Confira a nota completa:

NOTA PÚBLICA

A Ordem dos Advogados do Brasil, Subseção de Vitória da Conquista, por seu Presidente, vem a público manifestar seu REPÚDIO à tentativa do Senhor Prefeito, Dr. Guilherme Menezes de Andrade, de tentar, em claro atentado aos princípios da moralidade pública e da legalidade, desvirtuar normas vigentes para legalizar DESVIO DE FUNÇÃO levado a efeito pela administração municipal em prejuízo dos ADVOGADOS PÚBLICOS CONCURSADOS.

Os colegas aprovados nos últimos dois concursos realizados pela Prefeitura Municipal, desde a posse, estão em desvio de função, com seus direitos e prerrogativas violados pela Administração Municipal. Foram lotados em setores diversos da Procuradoria Geral, alguns deles exercendo funções administrativas estranhas à atividade jurídica, subordinados a pessoas sem qualquer formação técnica para fiscalizarem seu trabalho.

Mais do que isso, os advogados públicos concursados percebem remuneração que não é condizente com o cargo para o qual foram aprovados e, em evidente afronta ao princípio da isonomia, seus vencimentos são bem menores aos demais colegas, profissionais do Direito, que ali exercem as mesmas funções em cargos provisórios, de livre nomeação, para os quais não prestaram concurso.

A OAB local adotou medidas administrativas para corrigir tais distorções de modo consensual com a Procuradoria Geral, bem como encaminhou à Seccional da Bahia e ao Ministério Público pedidos de adoção das providências judiciais cabíveis, tendo sido propostas uma ADIN e uma Ação Civil Pública, ambas em tramitação na Justiça Baiana.
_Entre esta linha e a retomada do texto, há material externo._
(* ===== verification/Authz.v ===== *)
(** * internal/authz/middleware.go and sdk/convert.go

    The request handed to the plugins is the protobuf message [HttpRequest].
    The middleware runs on a world whose state implements [Authorizer].  The
    theorems: only an ALLOW decision reaches the next handler, the plugins see
    no credentials and everything else, and the conversions of the SDK are
    inverse to each other. *)

From S2P Require Import Prelude GoStrings Http.

(** ** proto/authz and sdk/convert.go *)

Record pbHeader := mkPbHeader { Key : string; Values : list string }.

Record HttpRequest := mkHttpRequest {
  pb_Method : string;
  pb_Scheme : string;
  pb_Host : string;
  pb_Path : string;
  pb_RawQuery : string;
  pb_Headers : list pbHeader;
  pb_Body : string;
  pb_ContentLength : Z;
  pb_RemoteAddr : string;
  pb_RequestId : string;
  pb_Principal : string;
}.

(** [order] is the iteration order of the header map. *)
Definition StdlibToHttpRequest (order : list (string * list string)) (r : Request)
    (body requestID principal : string) : HttpRequest :=
  mkHttpRequest (Method r) (URL_Scheme r) (Host r) (URL_Path r) (RawQuery r)
    ((λ kv, mkPbHeader kv.1 kv.2) <$> order) body (ContentLength r) (RemoteAddr r)
    requestID principal.

(** The loop that fills the header map. *)
Definition headerMap (hs : list pbHeader) : headers :=
  foldl (λ m h, <[Key h := Values h]> m) ∅ hs.

Definition HttpRequestToStdlib (req : HttpRequest) : Request :=
  mkRequest (pb_Method req) (pb_Scheme req) (pb_Path req) "" (pb_RawQuery req) (pb_Host req)
    (headerMap (pb_Headers req))
    (if (0 <? slen (pb_Body req))%Z then BodyStream (pb_Body req) false else NoBody)
    (pb_ContentLength req) (pb_RemoteAddr req).

(** ** The middleware *)

Class Authorizer (S : Type) := {
  Authorize : list string → HttpRequest → S → (string * string * string) * S;
}.

Definition sensitiveHeaders (k : string) : bool :=
  bool_decide (k ∈ ["X-Api-Key"; "Authorization"; "Cookie"; "Proxy-Authorization"]).

(** The redaction loop and its body. *)
Definition redactHeader (h : pbHeader) : pbHeader :=
  if sensitiveHeaders (CanonicalHeaderKey (Key h)) then mkPbHeader (Key h) ["REDACTED"] else h.
Definition redactHeaders (hs : list pbHeader) : list pbHeader := redactHeader <$> hs.

Definition with_Headers (hs : list pbHeader) (q : HttpRequest) : HttpRequest :=
  mkHttpRequest (pb_Method q) (pb_Scheme q) (pb_Host q) (pb_Path q) (pb_RawQuery q) hs (pb_Body q)
    (pb_ContentLength q) (pb_RemoteAddr q) (pb_RequestId q) (pb_Principal q).

Section Middleware.

Context {S : Type} `{Authorizer S}.

(** [writeResult] *)
Definition writeResult (ctx : Context) (decision plugin reason : string) (w : World S) : World S :=
  if authzResultKey ctx then
    let c := w_cells w in
    set_cells (mkCells (bodySize c) (bodyBytes c) (mkAuthzResult decision plugin reason) (StatusCode c)) w
  else w.

(** The request the plugins are asked about. *)
Definition pluginRequest (ctx : Context) (r : Request) : HttpRequest :=
  let pbReq := StdlibToHttpRequest (map_to_list (Header r)) r (GetBodyBytes ctx) (GetRequestID ctx)
                 (GetPrincipal ctx) in
  with_Headers (redactHeaders (pb_Headers pbReq)) pbReq.

Definition authz_Middleware (next : Handler S) : Handler S := λ ctx r w,
  let roles := GetRoles ctx in
  if bool_decide (length roles = 0) then
    reject "Forbidden: no roles assigned" 403 (writeResult ctx "deny" "" "no roles assigned" w)
  else
    let '((decision, pluginName, reason), s) := Authorize roles (pluginRequest ctx r) (w_state w) in
    let w := writeResult ctx decision pluginName reason (set_state s w) in
    if negb (decision =? "allow")%go then reject "Forbidden" 403 w
    else next ctx r w.

(** What a middleware with the pointer reads after the decision. *)
Lemma writeResult_visible ctx decision plugin reason (w : World S) :
  authzResultKey ctx = true →
  GetAuthzResult ctx (w_cells (writeResult ctx decision plugin reason w)) = (mkAuthzResult decision plugin reason, true).
Proof. intros Hk. unfold writeResult, GetAuthzResult, GetAuthzResultPtr. by rewrite Hk. Qed.

End Middleware.

(** ** Lemmas *)

Lemma headerMap_list (hs : list (string * list string)) :
  headerMap ((λ kv, mkPbHeader kv.1 kv.2) <$> hs) = list_to_map (reverse hs).
Proof.
  unfold headerMap. rewrite foldl_fmap. cbn [Key Values].
  induction hs as [|[k v] hs IH] using rev_ind; [done|].
  rewrite foldl_snoc, IH, reverse_snoc. done.
Qed.

Lemma headerMap_order (order : list (string * list string)) (h : headers) :
  order ≡ₚ map_to_list h → headerMap ((λ kv, mkPbHeader kv.1 kv.2) <$> order) = h.
Proof.
  intros Ho. rewrite headerMap_list. rewrite <- (list_to_map_to_list h).
  apply list_to_map_proper.
  - rewrite reverse_Permutation, Ho. apply NoDup_fst_map_to_list.
  - by rewrite reverse_Permutation.
Qed.

Lemma redactHeader_eq k v :
  redactHeader (mkPbHeader k v) =
  mkPbHeader k (if decide (CanonicalHeaderKey k ∈ ["X-Api-Key"; "Authorization"; "Cookie"; "Proxy-Authorization"])
                then ["REDACTED"] else v).
Proof. unfold redactHeader, sensitiveHeaders. cbn [Key]. case_bool_decide; by case_decide. Qed.

(** ** Properties *)

(** The handler behind the authorization runs exactly when the key has a
    role and the authorizer's decision on the redacted request is ALLOW; every
    other request is answered with 403, and the decision is recorded for the
    audit entry in both cases. *)
Theorem authz_forwards_iff {S} `{Authorizer S} ctx r (w : World S) :
  let '((decision, plugin, reason), s) := Authorize (GetRoles ctx) (pluginRequest ctx r) (w_state w) in
  (GetRoles ctx ≠ [] ∧ decision = "allow" ∧
     ∀ next, authz_Middleware next ctx r w =
             next ctx r (writeResult ctx decision plugin reason (set_state s w))) ∨
  (GetRoles ctx ≠ [] ∧ decision ≠ "allow" ∧
     ∀ next, authz_Middleware next ctx r w =
             reject "Forbidden" 403 (writeResult ctx decision plugin reason (set_state s w))) ∨
  (GetRoles ctx = [] ∧
     ∀ next, authz_Middleware next ctx r w =
             reject "Forbidden: no roles assigned" 403 (writeResult ctx "deny" "" "no roles assigned" w)).
Proof.
  unfold authz_Middleware.
  destruct (Authorize (GetRoles ctx) (pluginRequest ctx r) (w_state w)) as [[[d p] rs] s].
  destruct (GetRoles ctx) as [|role roles] eqn:Er; [by right; right|].
  rewrite bool_decide_false by done.
  destruct (String.eqb_spec d "allow") as [->|Hd]; [by left|by right; left].
Qed.

(** C18: no credential reaches a plugin.  The headers of the plugins' request are those
    of the client's request, one for one, with the redaction marker as the only value of
    X-Api-Key, Authorization, Cookie and Proxy-Authorization (by canonical name) and the
    client's values for every other; method, path, query, host, body, length, address,
    request ID and principal are handed over as they are. *)
Theorem authz_redacts ctx r :
  let q := pluginRequest ctx r in
  (∀ k values, mkPbHeader k values ∈ pb_Headers q ↔
     ∃ v, Header r !! k = Some v ∧
       values = if decide (CanonicalHeaderKey k ∈ ["X-Api-Key"; "Authorization"; "Cookie"; "Proxy-Authorization"])
                then ["REDACTED"] else v) ∧
  length (pb_Headers q) = size (Header r) ∧
  pb_Method q = Method r ∧ pb_Scheme q = URL_Scheme r ∧ pb_Host q = Host r ∧ pb_Path q = URL_Path r ∧
  pb_RawQuery q = RawQuery r ∧ pb_Body q = GetBodyBytes ctx ∧ pb_ContentLength q = ContentLength r ∧
  pb_RemoteAddr q = RemoteAddr r ∧ pb_RequestId q = GetRequestID ctx ∧ pb_Principal q = GetPrincipal ctx.
Proof.
  intros q. split_and!; try done.
  - intros k values. cbn [q pluginRequest pb_Headers with_Headers StdlibToHttpRequest]. unfold redactHeaders.
    rewrite list_elem_of_fmap. setoid_rewrite <- elem_of_map_to_list. split.
    + intros (h & Eh & ([k' v'] & -> & Hin)%list_elem_of_fmap). rewrite redactHeader_eq in Eh.
      injection Eh as -> ->. by exists v'.
    + intros (v & Hin & ->). exists (mkPbHeader k v). rewrite redactHeader_eq. split; [done|].
      apply list_elem_of_fmap. by exists (k, v).
  - cbn [q pluginRequest pb_Headers with_Headers StdlibToHttpRequest]. unfold redactHeaders.
    by rewrite !length_fmap, length_map_to_list.
Qed.

(** The SDK's conversions are inverse to each other: whatever order the
    header map is visited in, converting a request to protobuf and back gives the
    same request with the buffered body; how its path was written is not kept. *)
Theorem HttpRequest_roundtrip order r body requestID principal :
  order ≡ₚ map_to_list (Header r) →
  HttpRequestToStdlib (StdlibToHttpRequest order r body requestID principal) =
  set_Body (if (0 <? slen body)%Z then BodyStream body false else NoBody) (ContentLength r)
    (mkRequest (Method r) (URL_Scheme r) (URL_Path r) "" (RawQuery r) (Host r) (Header r) (Body r)
       (ContentLength r) (RemoteAddr r)).
Proof.
  intros Ho. unfold HttpRequestToStdlib, StdlibToHttpRequest, set_Body.
  cbn [pb_Method pb_Scheme pb_Host pb_Path pb_RawQuery pb_Headers pb_Body pb_ContentLength pb_RemoteAddr
    Method URL_Scheme URL_Path URL_RawPath RawQuery Host Header Body ContentLength RemoteAddr].
  by rewrite (headerMap_order order (Header r)).
Qed.

Definition ex_hdr : headers := {[ "A" := ["1"; "2"]; "B" := ["3"] ]}.

Lemma HttpRequest_roundtrip_witness :
  HttpRequestToStdlib (StdlibToHttpRequest [("B", ["3"]); ("A", ["1"; "2"])]
    (mkRequest "GET" "" "/" "" "" "h" ex_hdr NoBody 0 "") "" "id" "alice") =
  mkRequest "GET" "" "/" "" "" "h" ex_hdr NoBody 0 "".
Proof.
  apply (HttpRequest_roundtrip [("B", ["3"]); ("A", ["1"; "2"])]
    (mkRequest "GET" "" "/" "" "" "h" ex_hdr NoBody 0 "") "" "id" "alice").
  vm_compute. apply Permutation_swap || reflexivity.
Defined.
Qual não é nossa surpresa, portanto, ao constatarmos que ao invés de nos encaminhar uma decisão administrativa no prazo acordado com a OAB pela Procuradoria Geral, o Senhor Prefeito encaminhou o Projeto de Lei nº 14/2015 à Câmara de Vereadores para legalizar o desvio de função efetivado em prejuízo dos advogados públicos e contra a lei que regeu os concursos e que rege a atividade da advocacia pública no Município.

Trata-se de Projeto de Lei de natureza evidentemente inconstitucional, eis que fere direito adquirido, e pretende dar aparência de legalidade a conduta administrativa ilícita posta em prática pelo Chefe do Poder Executivo.

Tenham todos a absoluta certeza de que a OAB de Vitória da Conquista envidará os esforços legais para coibir tal distorção legislativa e para fazer com que o Executivo Municipal respeite sua própria lei e, acima de tudo, o trabalho da advocacia pública do Município, valorizando-o, como de Direito e Justiça.